**Aim of the exercise**
The number of lines below holding the string "Fixpoint" is the only answer wanted.
***** Data to examine *****
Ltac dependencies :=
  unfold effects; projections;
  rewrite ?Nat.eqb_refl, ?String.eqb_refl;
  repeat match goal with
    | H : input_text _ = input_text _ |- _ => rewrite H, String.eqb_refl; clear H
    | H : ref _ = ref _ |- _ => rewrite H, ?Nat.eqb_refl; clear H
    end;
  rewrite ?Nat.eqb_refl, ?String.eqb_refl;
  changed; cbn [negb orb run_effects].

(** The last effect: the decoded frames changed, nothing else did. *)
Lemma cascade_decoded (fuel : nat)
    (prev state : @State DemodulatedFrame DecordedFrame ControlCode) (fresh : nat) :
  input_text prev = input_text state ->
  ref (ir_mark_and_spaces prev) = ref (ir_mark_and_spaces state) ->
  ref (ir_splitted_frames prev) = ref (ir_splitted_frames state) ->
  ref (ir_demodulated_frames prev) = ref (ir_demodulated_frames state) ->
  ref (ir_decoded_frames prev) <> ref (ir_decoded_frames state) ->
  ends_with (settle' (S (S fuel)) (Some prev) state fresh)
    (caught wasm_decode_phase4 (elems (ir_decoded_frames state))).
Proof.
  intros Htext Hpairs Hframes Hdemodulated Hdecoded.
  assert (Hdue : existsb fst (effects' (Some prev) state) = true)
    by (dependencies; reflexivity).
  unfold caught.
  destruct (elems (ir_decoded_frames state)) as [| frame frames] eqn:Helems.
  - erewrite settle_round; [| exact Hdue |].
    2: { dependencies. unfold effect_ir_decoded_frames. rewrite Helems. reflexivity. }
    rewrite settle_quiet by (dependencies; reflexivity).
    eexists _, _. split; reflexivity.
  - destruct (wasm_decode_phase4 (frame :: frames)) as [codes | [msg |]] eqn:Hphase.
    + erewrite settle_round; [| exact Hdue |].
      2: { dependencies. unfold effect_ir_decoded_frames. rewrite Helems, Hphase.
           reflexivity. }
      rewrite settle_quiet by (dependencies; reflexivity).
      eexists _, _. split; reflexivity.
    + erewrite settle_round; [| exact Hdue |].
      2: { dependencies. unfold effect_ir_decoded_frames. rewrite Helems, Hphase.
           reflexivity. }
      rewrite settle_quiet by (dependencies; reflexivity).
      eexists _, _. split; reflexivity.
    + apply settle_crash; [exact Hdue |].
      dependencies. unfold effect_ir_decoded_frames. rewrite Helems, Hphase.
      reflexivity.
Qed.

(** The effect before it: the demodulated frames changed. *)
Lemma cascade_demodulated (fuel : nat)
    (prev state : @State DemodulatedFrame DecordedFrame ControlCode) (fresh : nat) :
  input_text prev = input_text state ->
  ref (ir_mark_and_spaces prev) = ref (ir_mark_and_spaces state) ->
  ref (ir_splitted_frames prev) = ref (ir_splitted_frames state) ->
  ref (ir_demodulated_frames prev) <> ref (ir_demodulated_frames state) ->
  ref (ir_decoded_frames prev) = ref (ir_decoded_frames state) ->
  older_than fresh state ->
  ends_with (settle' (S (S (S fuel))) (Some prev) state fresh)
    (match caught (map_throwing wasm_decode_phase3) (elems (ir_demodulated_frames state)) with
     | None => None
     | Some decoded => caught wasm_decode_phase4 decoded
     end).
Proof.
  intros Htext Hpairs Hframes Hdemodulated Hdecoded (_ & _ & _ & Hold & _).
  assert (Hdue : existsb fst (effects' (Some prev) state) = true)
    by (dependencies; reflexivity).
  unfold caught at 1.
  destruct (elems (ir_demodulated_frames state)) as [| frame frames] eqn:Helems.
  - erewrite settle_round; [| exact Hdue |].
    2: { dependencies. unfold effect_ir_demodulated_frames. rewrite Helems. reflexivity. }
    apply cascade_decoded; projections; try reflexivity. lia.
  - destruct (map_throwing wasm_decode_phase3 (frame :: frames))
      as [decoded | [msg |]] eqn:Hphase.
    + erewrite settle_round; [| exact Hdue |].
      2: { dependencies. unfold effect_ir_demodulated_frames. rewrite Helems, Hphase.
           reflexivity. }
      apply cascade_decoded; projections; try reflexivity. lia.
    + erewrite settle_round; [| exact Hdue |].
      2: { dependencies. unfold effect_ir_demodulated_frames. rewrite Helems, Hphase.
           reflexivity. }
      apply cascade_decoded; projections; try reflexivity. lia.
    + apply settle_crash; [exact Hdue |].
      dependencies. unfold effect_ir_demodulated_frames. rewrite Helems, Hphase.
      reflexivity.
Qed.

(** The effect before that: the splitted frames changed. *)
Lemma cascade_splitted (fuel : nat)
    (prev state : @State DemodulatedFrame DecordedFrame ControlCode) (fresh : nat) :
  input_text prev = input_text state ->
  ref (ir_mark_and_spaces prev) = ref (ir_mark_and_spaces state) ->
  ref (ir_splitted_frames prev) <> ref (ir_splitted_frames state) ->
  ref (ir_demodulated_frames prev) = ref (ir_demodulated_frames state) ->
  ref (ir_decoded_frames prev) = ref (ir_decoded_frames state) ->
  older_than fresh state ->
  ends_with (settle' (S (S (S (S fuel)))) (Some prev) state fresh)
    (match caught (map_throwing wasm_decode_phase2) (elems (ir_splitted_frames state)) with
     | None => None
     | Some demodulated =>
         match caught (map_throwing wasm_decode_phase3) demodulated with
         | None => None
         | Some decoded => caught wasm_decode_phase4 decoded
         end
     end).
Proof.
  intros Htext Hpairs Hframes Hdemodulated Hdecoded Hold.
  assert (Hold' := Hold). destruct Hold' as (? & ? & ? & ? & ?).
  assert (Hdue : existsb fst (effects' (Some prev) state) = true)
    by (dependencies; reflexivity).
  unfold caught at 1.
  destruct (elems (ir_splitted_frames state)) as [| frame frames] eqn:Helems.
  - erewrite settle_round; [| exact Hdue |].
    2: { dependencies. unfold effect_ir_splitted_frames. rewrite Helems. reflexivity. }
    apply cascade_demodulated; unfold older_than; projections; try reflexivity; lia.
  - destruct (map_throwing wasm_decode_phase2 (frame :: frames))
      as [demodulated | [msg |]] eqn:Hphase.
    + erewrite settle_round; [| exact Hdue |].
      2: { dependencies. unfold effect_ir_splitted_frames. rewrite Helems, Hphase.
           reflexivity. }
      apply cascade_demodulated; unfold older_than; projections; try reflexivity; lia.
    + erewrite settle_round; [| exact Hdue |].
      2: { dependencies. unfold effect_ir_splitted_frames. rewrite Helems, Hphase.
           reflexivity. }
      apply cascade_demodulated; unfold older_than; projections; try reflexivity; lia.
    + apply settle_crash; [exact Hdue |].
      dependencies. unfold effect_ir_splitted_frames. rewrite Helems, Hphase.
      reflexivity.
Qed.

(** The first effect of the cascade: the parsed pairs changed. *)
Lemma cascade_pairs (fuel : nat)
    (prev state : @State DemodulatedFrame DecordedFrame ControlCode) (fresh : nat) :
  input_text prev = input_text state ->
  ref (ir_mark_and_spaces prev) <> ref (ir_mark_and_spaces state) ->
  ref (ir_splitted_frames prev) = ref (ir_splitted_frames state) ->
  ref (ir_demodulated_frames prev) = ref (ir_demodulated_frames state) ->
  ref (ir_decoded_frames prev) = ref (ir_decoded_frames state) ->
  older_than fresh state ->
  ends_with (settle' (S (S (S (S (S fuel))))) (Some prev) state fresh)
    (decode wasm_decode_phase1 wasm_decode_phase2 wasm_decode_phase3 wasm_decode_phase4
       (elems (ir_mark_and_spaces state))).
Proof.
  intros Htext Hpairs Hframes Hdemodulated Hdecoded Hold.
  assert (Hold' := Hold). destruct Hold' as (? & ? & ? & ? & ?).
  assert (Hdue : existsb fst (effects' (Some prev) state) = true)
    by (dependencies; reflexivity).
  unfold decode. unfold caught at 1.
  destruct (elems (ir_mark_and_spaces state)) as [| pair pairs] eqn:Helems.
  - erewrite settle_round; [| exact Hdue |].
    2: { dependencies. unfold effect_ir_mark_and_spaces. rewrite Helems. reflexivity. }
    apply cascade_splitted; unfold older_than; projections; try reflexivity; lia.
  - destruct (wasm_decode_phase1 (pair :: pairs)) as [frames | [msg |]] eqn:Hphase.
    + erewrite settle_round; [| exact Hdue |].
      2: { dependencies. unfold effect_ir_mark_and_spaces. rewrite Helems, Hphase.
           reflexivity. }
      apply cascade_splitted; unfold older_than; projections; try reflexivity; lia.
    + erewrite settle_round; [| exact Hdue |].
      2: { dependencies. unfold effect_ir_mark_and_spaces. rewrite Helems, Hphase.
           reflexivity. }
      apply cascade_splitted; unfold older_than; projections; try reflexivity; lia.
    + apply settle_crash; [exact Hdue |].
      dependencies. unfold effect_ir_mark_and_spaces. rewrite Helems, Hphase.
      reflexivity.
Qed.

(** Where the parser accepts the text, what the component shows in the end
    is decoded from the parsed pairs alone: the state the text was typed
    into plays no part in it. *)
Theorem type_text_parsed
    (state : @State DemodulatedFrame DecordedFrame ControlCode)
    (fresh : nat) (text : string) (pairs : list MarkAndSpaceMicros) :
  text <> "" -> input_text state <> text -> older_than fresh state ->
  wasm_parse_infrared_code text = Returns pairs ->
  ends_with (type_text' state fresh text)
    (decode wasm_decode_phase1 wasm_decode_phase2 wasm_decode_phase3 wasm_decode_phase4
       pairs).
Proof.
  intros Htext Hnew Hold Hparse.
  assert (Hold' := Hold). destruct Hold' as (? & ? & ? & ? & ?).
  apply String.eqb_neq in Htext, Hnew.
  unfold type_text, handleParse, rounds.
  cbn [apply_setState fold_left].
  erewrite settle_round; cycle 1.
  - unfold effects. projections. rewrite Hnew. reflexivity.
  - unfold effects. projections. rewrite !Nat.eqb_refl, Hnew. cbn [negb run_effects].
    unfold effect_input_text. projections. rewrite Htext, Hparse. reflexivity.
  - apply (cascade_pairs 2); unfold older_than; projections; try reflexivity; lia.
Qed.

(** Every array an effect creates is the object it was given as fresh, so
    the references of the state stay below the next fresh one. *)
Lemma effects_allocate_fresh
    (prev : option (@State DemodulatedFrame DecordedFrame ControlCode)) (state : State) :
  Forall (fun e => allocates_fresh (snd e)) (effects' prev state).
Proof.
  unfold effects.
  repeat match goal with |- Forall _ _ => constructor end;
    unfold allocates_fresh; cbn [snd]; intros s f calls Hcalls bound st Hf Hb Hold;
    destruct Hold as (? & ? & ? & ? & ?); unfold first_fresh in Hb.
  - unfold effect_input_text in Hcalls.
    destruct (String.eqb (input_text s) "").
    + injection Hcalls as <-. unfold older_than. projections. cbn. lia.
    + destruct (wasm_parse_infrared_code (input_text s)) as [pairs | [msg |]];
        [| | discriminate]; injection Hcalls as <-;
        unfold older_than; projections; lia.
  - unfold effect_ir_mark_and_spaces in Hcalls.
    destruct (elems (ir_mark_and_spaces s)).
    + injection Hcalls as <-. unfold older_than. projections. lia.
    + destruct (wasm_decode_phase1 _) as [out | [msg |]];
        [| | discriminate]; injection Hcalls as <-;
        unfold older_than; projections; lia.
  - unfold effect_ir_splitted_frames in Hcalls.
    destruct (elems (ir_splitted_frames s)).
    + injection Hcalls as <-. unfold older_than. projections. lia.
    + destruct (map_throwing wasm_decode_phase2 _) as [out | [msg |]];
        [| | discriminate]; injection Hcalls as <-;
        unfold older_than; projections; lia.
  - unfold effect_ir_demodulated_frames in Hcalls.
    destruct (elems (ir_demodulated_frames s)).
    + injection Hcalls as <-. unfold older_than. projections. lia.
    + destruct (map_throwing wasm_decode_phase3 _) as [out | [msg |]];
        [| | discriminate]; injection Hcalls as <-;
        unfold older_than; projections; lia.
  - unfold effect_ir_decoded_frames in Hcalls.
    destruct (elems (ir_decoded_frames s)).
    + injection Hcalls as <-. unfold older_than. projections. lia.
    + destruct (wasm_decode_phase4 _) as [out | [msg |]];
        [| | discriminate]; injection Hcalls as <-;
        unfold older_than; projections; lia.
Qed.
*****
***** Data to examine *****
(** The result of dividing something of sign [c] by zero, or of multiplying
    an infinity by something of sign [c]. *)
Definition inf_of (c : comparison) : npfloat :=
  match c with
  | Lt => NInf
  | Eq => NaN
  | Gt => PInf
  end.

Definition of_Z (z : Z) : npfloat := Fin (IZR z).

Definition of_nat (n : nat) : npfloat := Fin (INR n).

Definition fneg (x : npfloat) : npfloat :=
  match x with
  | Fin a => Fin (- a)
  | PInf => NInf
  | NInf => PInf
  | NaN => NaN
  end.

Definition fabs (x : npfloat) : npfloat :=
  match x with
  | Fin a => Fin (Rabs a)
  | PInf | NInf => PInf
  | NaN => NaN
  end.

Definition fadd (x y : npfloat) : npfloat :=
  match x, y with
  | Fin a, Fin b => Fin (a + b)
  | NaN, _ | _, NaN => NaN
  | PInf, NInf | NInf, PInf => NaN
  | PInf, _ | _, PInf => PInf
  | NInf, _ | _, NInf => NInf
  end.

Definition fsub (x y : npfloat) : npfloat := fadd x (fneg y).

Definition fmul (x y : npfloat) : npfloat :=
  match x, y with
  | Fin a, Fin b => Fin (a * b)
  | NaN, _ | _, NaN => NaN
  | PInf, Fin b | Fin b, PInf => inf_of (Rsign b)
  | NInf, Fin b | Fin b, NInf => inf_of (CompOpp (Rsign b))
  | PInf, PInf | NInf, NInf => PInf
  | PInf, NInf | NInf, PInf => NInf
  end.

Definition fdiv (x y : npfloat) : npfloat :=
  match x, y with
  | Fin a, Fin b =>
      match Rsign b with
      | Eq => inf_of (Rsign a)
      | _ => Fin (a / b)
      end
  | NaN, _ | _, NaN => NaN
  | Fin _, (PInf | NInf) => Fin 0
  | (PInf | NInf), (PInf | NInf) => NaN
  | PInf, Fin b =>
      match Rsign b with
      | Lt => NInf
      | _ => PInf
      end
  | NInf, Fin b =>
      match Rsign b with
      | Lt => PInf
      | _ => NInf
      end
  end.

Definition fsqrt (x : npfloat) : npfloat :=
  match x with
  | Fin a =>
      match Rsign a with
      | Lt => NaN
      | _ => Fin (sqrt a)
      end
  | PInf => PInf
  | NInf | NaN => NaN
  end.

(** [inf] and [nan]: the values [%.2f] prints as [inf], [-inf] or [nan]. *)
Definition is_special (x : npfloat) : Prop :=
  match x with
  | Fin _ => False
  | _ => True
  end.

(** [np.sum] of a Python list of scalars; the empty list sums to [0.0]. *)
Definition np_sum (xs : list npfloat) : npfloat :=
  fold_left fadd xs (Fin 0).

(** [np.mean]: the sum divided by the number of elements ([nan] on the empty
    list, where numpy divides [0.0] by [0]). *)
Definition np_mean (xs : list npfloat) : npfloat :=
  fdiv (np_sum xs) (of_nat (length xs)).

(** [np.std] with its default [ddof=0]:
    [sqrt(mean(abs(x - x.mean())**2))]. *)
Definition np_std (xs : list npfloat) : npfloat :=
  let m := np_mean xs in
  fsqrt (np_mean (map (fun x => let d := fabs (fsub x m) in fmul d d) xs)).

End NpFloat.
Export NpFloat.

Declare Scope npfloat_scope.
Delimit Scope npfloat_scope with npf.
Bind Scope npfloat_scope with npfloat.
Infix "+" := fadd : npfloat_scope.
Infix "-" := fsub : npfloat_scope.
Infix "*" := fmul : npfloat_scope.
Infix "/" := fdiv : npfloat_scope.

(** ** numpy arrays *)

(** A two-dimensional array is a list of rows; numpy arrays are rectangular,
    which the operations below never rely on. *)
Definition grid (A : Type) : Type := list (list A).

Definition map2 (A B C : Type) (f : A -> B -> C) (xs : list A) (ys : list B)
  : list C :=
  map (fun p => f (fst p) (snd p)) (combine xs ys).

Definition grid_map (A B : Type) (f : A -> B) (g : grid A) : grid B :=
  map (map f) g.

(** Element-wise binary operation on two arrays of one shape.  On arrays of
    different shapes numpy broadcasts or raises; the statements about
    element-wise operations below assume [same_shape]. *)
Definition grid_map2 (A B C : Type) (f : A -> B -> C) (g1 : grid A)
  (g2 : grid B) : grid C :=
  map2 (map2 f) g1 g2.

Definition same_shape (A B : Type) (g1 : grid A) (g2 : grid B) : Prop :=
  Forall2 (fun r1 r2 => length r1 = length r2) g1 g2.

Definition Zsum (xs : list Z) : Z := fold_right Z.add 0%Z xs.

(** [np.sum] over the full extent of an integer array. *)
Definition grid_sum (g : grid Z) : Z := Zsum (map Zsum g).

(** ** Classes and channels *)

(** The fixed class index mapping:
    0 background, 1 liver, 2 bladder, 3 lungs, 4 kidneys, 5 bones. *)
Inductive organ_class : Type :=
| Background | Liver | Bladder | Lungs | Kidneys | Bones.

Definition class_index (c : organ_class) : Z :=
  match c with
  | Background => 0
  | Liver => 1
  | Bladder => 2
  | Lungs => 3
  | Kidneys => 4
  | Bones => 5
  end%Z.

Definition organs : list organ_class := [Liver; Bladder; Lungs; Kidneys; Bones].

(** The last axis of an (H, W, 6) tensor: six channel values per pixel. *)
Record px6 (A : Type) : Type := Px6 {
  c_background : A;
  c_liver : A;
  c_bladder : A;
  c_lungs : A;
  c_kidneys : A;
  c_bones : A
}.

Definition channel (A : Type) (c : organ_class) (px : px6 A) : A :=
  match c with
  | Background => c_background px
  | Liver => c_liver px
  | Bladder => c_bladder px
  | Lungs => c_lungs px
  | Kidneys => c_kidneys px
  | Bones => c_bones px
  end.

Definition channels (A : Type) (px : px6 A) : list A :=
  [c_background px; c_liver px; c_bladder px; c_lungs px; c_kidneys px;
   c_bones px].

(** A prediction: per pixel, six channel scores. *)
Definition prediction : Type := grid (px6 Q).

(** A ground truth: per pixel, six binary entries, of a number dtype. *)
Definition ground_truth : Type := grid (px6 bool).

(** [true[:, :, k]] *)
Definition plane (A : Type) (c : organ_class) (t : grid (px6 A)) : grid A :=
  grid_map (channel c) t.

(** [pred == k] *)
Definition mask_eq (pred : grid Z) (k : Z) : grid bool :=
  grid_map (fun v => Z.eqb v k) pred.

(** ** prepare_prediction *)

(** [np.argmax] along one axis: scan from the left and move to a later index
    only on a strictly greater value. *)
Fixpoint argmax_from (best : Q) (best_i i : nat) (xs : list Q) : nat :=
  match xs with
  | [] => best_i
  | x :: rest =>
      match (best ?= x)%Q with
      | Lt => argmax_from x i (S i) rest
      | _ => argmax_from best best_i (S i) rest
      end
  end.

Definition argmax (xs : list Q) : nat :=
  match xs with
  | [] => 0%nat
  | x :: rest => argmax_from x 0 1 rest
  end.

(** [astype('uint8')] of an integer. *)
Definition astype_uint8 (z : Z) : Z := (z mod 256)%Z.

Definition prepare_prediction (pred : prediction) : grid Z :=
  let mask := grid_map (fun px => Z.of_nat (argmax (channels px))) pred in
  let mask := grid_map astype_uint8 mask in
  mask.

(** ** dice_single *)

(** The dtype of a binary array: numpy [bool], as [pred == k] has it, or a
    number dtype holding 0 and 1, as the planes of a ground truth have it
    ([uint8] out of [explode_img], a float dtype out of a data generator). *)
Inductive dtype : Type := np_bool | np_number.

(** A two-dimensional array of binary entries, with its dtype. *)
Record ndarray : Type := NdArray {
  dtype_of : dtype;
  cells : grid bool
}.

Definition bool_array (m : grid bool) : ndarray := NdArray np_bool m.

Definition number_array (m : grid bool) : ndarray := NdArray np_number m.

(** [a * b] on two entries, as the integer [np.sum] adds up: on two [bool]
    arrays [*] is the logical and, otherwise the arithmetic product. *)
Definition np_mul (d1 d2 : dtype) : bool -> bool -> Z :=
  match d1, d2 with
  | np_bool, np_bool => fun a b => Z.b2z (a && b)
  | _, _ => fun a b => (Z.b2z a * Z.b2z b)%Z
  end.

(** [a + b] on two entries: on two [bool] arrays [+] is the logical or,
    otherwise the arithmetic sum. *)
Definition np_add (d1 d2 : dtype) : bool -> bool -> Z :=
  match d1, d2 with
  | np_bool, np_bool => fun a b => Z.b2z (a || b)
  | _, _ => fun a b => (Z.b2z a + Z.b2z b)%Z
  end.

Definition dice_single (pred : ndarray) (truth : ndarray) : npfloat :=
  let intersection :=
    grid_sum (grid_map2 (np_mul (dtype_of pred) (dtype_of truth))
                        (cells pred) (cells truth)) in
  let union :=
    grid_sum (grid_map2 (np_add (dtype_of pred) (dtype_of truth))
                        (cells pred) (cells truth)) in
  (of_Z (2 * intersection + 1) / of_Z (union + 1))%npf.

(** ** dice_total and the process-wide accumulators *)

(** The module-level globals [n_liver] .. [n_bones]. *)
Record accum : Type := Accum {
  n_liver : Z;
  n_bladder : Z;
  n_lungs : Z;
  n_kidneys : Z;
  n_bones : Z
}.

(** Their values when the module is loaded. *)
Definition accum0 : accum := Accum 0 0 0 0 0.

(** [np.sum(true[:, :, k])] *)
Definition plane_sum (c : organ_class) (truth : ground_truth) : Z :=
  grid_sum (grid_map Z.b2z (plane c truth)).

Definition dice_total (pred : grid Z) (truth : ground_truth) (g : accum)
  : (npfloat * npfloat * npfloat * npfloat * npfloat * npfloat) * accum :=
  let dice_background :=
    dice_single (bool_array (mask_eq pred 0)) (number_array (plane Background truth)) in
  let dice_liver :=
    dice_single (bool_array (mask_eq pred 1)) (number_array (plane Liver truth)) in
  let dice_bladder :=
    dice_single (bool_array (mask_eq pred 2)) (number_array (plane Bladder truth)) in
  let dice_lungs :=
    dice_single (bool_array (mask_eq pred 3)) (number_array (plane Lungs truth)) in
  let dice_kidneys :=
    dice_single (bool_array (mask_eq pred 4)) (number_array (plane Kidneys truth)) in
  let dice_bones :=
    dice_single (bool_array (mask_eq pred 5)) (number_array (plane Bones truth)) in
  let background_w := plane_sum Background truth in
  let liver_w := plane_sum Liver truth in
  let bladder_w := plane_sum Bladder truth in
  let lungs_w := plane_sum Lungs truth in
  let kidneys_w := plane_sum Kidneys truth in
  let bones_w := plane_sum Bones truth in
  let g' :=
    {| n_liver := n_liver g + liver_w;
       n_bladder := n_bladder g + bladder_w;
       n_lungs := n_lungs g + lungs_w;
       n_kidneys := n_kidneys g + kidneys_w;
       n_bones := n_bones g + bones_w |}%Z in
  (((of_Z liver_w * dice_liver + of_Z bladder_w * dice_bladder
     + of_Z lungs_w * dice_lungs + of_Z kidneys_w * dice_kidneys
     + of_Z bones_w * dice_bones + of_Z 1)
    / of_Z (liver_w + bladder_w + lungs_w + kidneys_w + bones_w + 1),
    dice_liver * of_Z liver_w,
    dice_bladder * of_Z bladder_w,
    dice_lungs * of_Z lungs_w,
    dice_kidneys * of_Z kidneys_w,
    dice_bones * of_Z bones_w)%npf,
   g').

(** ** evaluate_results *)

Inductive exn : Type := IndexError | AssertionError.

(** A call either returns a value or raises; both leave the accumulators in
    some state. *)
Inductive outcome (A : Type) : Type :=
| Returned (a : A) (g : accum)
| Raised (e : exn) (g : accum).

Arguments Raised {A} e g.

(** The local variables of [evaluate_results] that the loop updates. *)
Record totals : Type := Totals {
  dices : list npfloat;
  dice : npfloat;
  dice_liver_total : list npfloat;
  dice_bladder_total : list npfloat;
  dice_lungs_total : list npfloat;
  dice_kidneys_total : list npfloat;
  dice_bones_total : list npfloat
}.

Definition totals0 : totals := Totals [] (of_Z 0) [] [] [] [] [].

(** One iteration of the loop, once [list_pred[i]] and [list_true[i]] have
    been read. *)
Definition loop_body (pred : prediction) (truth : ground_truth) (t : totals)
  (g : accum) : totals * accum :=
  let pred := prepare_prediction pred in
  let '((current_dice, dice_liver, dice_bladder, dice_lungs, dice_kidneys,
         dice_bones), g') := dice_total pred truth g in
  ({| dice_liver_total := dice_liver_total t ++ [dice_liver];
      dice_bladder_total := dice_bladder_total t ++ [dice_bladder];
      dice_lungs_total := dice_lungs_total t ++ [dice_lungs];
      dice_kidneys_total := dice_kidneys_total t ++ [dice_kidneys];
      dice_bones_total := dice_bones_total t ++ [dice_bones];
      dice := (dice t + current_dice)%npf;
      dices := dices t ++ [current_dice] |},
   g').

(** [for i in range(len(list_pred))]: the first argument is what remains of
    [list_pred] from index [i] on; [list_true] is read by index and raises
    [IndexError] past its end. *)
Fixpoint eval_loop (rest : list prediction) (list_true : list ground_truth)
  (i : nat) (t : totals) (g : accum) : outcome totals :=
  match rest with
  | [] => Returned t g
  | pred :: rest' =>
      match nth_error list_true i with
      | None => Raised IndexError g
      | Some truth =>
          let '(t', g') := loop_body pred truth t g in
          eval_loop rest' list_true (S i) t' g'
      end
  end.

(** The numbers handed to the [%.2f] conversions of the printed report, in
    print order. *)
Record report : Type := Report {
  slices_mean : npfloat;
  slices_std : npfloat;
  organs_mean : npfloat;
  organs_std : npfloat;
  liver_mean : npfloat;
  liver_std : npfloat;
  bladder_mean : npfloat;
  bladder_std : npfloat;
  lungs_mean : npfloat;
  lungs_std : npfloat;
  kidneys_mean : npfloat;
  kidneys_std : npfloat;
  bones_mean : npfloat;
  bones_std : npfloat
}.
*****
**Output below**
2